À la fois illustrateur et auteur, Rogé (Roger Girard de son vrai nom) charme depuis des années ses jeunes lecteurs, entre autres avec Le gros monstre qui aimait trop lire, pour lequel il a reçu le prix du Gouverneur général en 2006. Ses fans attendront sûrement sous le sapin Tyrano de Bergerac, une préhistoire d'amour et Tyrano au nez rouge, ses plus récentes créations.

De la littérature, on a souvent dit qu'elle permet de voyager sans sortir de chez soi. Est-ce selon vous le meilleur moyen, à la portée de tous, pour découvrir le monde?

Certainement. J'ai visité à maintes reprises une partie de l'île d'Hispaniola, confortablement assis chez moi grâce à l'auteur Dany Laferrière. Si vous lisez Pays sans chapeau ou L'odeur du café, vous allez sentir Haïti comme si vous y étiez. L'auteur nous amène dans son village natal. Soudainement, nos pas deviennent lourds et nos yeux dévorent cette luxuriante végétation. À travers les livres, je garde des impressions de découvertes et de rencontres, je dirais même des souvenirs de voyage.
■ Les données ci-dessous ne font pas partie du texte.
(** The three passes of the box shadow, whenever the spread leaves a positive range
    [amax]: they return, write only the pixels of the destination, and each of these
    is the shadow of the window of source alphas that ends there; nothing is done
    when an array cannot be pinned. *)
Theorem box_shadow_exact `{JNIEnv} `{FloatCvt} (s : jstate) (dstA srcA : Z) (ld ls : list Z)
    (dstw dsth dstscan srcw srch srcscan : Z) (spread : spec_float) (colors : list spec_float) (color : fvec) :
  images s dstA srcA ld ls -> color_of colors = Ret color ->
  (let size := dstw - srcw + 1 in
   hor_ok ls ld dstw dsth dstscan srcw srcscan -> 0 < spread_amax size spread ->
   SSEBoxShadowPeer_filterHorizontalBlack dstA dstw dsth dstscan srcA srcw srch srcscan spread s =
   Ret (JRet () (filtered s dstA srcA ld dstscan dstw dsth
     (fun y x => black_shadow (spread_amax size spread) size (line ls (y * srcscan) 1 srcw) x)))) /\
  (let size := dsth - srch + 1 in
   ver_ok ls ld dstw dsth dstscan srch srcscan -> 0 < spread_amax size spread ->
   SSEBoxShadowPeer_filterVerticalBlack dstA dstw dsth dstscan srcA srcw srch srcscan spread s =
   Ret (JRet () (filtered s dstA srcA ld dstscan dstw dsth
     (fun y x => black_shadow (spread_amax size spread) size (line ls x srcscan srch) y))) /\
   SSEBoxShadowPeer_filterVertical dstA dstw dsth dstscan srcA srcw srch srcscan spread colors s =
   Ret (JRet () (filtered s dstA srcA ld dstscan dstw dsth
     (fun y x => color_shadow (spread_amax size spread) color size (line ls x srcscan srch) y)))).
Proof.
  intros Im Co. split; [|intros size Ok P; split].
  - intros size Ok P. destruct (hor_size _ _ _ _ _ _ _ Ok) as (E1 & Sz & M & E2).
    apply (hor_run 0 alpha_leave alpha_enter _ alpha_window alpha_before (fun _ _ _ P => alpha_slide _ _ _ P)
      s dstA srcA ld ls Im _ (black_shadow _) _ _ _ _ _ Ok (fun f x => black_pixel_shadow _ _ f x P Sz)).
    intros dst src h. unfold black_horizontal. by rewrite E1, kscale_of_pos.
  - destruct (ver_size _ _ _ _ _ _ _ Ok) as (E1 & Sz & M & E2).
    apply (ver_run 0 alpha_leave alpha_enter _ alpha_window alpha_before (fun _ _ _ P => alpha_slide _ _ _ P)
      s dstA srcA ld ls Im _ (black_shadow _) _ _ _ _ _ Ok (fun f x => black_pixel_shadow _ _ f x P Sz)).
    intros dst src h. unfold black_vertical. by rewrite E1, kscale_of_pos.
  - destruct (ver_size _ _ _ _ _ _ _ Ok) as (E1 & Sz & M & E2).
    unfold SSEBoxShadowPeer_filterVertical. rewrite (bind_color _ _ _ color Co).
    set (k := 2147483647 / spread_amax size spread).
    apply (ver_run 0 alpha_leave alpha_enter
      (shadow_pixel (Z.quot (spread_amax size spread) 255) (spread_amax size spread) (shadow_rgb color)
         (kscale_col k (FVAL_A color)) (kscale_col k (FVAL_R color)) (kscale_col k (FVAL_G color))
         (kscale_col k (FVAL_B color))) alpha_window alpha_before (fun _ _ _ P => alpha_slide _ _ _ P)
      s dstA srcA ld ls Im _ (color_shadow _ color) _ _ _ _ _ Ok).
    + intros f x. unfold shadow_pixel. by rewrite quot_255.
    + intros dst src h. rewrite color_of_take, Co. cbn [mbind outcome_bind]. unfold shadow_vertical. by rewrite E1, kscale_of_pos.
Qed.

(** Two pixels, opaque white and half transparent white, blurred by two: the average
    is in the middle of the destination, and the pixel past its row is kept. *)
Lemma box_blur_exact_witness :
  SSEBoxBlurPeer_filterHorizontal (env := blur_vm) 1 3 1 4 2 2 1 2 blur_state =
    Ret (JRet () (blur_state <| jheap := <[1 := [2139062143; -1077952577; 1061109567; 7]]> (jheap blur_state) |>)) /\
  SSEBoxBlurPeer_filterVertical (env := blur_vm) 1 1 3 1 2 1 2 1 blur_state =
    Ret (JRet () (blur_state <| jheap := <[1 := [2139062143; -1077952577; 1061109567; 7]]> (jheap blur_state) |>)).
Proof.
  pose proof (box_blur_exact (H := blur_vm) blur_state 1 2 _ _ 3 1 4 2 1 2 blur_images) as [Eh _].
  pose proof (box_blur_exact (H := blur_vm) blur_state 1 2 _ _ 1 3 1 1 2 1 blur_images) as [_ Ev].
  rewrite Eh by (vm_compute; intuition discriminate). rewrite Ev by (vm_compute; intuition discriminate).
  split; vm_compute; reflexivity.
Defined.

Lemma box_blur_faithful_witness :
  premul_pixel (sums_pixel 4210752 (box_sums 2 (line [-1; 2139062143] 0 1 2) 1)) /\
  sums_pixel 8421504 (box_sums 1 (line [-1; 2139062143] 0 1 2) 1) = 2139062143.
Proof.
  split.
  - apply (proj1 (proj2 (box_blur_faithful 2 4210752 (line [-1; 2139062143] 0 1 2) 1 ltac:(lia) eq_refl))).
    intros k. unfold line. destruct ((0 <=? k) && (k <? 2)) eqn:E; [|vm_compute; intuition discriminate].
    assert (k = 0 \/ k = 1) as [-> | ->] by lia; vm_compute; intuition discriminate.
  - apply (proj2 (proj2 (box_blur_faithful 1 8421504 (line [-1; 2139062143] 0 1 2) 1 ltac:(lia) eq_refl))).
    + vm_compute. intuition discriminate.
    + intros k K. assert (k = 1) as -> by lia. reflexivity.
Defined.

(** Half spread: the range of the sums is the middle between one and two opaque pixels. *)
Lemma box_shadow_exact_witness :
  SSEBoxShadowPeer_filterHorizontalBlack (env := blur_vm) (H := x86_cvt) 1 3 1 4 2 2 1 2 (fdiv f1 f2) blur_state =
    Ret (JRet () (blur_state <| jheap := <[1 := [-1442840576; -16777216; 1409286144; 7]]> (jheap blur_state) |>)) /\
  SSEBoxShadowPeer_filterVerticalBlack (env := blur_vm) (H := x86_cvt) 1 1 3 1 2 1 2 1 (fdiv f1 f2) blur_state =
    Ret (JRet () (blur_state <| jheap := <[1 := [-1442840576; -16777216; 1409286144; 7]]> (jheap blur_state) |>)) /\
  SSEBoxShadowPeer_filterVertical (env := blur_vm) (H := x86_cvt) 1 1 3 1 2 1 2 1 (fdiv f1 f2)
      [f1; f0; f0; f1] blur_state =
    Ret (JRet () (blur_state <| jheap := <[1 := [-1431699456; -65536; 1414791168; 7]]> (jheap blur_state) |>)).
Proof.
  pose proof (box_shadow_exact (H := blur_vm) (H0 := x86_cvt) blur_state 1 2 _ _ 3 1 4 2 1 2 (fdiv f1 f2)
    [f1; f0; f0; f1] _ blur_images eq_refl) as [Eh _].
  pose proof (box_shadow_exact (H := blur_vm) (H0 := x86_cvt) blur_state 1 2 _ _ 1 3 1 1 2 1 (fdiv f1 f2)
    [f1; f0; f0; f1] _ blur_images eq_refl) as [_ Ev].
  rewrite Eh by (vm_compute; (intuition discriminate || reflexivity)).
  destruct Ev as [E1 E2]; [vm_compute; intuition discriminate|vm_compute; reflexivity|]. rewrite E1, E2.
  vm_compute. repeat split.
Defined.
À quel pays ou à quelle culture appartient véritablement un écrivain, à votre avis? La littérature est-elle un «autre pays»?

Pour moi, l'écrivain prend racine à travers son pays d'origine et son lieu d'accueil. Les influences et l'inspiration peuvent provenir de partout, mais son oeuvre puise à la source de sa propre culture et l'alimente par le fait même. Peu importe le chemin que l'on prend, il y a toujours un reflet de ce que nous sommes à travers nos créations.

Quels auteurs vous ont fait découvrir des cultures que vous ne connaissiez pas ou ont élargi votre vision du monde?

Avec ses livres Pyongyang, Chroniques birmanes et Chroniques de Jérusalem, le bédéiste Guy Delisle m'a fait découvrir des cultures lointaines et peu accessibles. L'auteur ne nous décrit pas du tout ces pays sous le même angle que celui des journalistes et de l'actualité. Avec une certaine candeur, il nous fait vivre ces lieux par le biais du quotidien. Marjane Satrapi, avec son célèbre Persepolis, nous emmène quant à elle à Téhéran pendant la révolution islamique. C'est un plongeon dans l'histoire qui nous aide à mieux saisir comment sont vécues certaines problématiques.

Selon vous, qu'est-ce qu'un lecteur apprend sur lui-même quand il se rend au bout d'un livre?

Lire un livre, c'est accéder à la vision d'un auteur. Que l'on y adhère ou pas, cela permet au lecteur d'élargir sa façon de voir le monde et la vie. C'est fantastique d'entrer si facilement dans la pensée et l'imagination des autres. Je pense que les livres sont des rencontres avec les autres et avec soi. Ils nous transforment et nous aident à atteindre notre propre liberté de pensée.

Un salon du livre offre l'occasion de rencontrer les écrivains. Pourquoi, à votre avis, les lecteurs ont-ils envie de voir en chair et en os ceux qu'ils lisent? Que retirez-vous vous-même de ces rencontres?

La lecture offre une proximité particulière au lecteur. Lorsque la rencontre littéraire est forte, je pense qu'on peut facilement développer une impression de complicité et un désir d'échanger avec le créateur. Ça devient attrayant pour le lecteur de savoir que son auteur est soudainement disponible pour une réelle rencontre. Pour moi, c'est toujours un plaisir de partager ma passion de l'écriture et de l'illustration avec le public. Ça me sort de la solitude du travail et ça renforce le sens que je donne à mon métier.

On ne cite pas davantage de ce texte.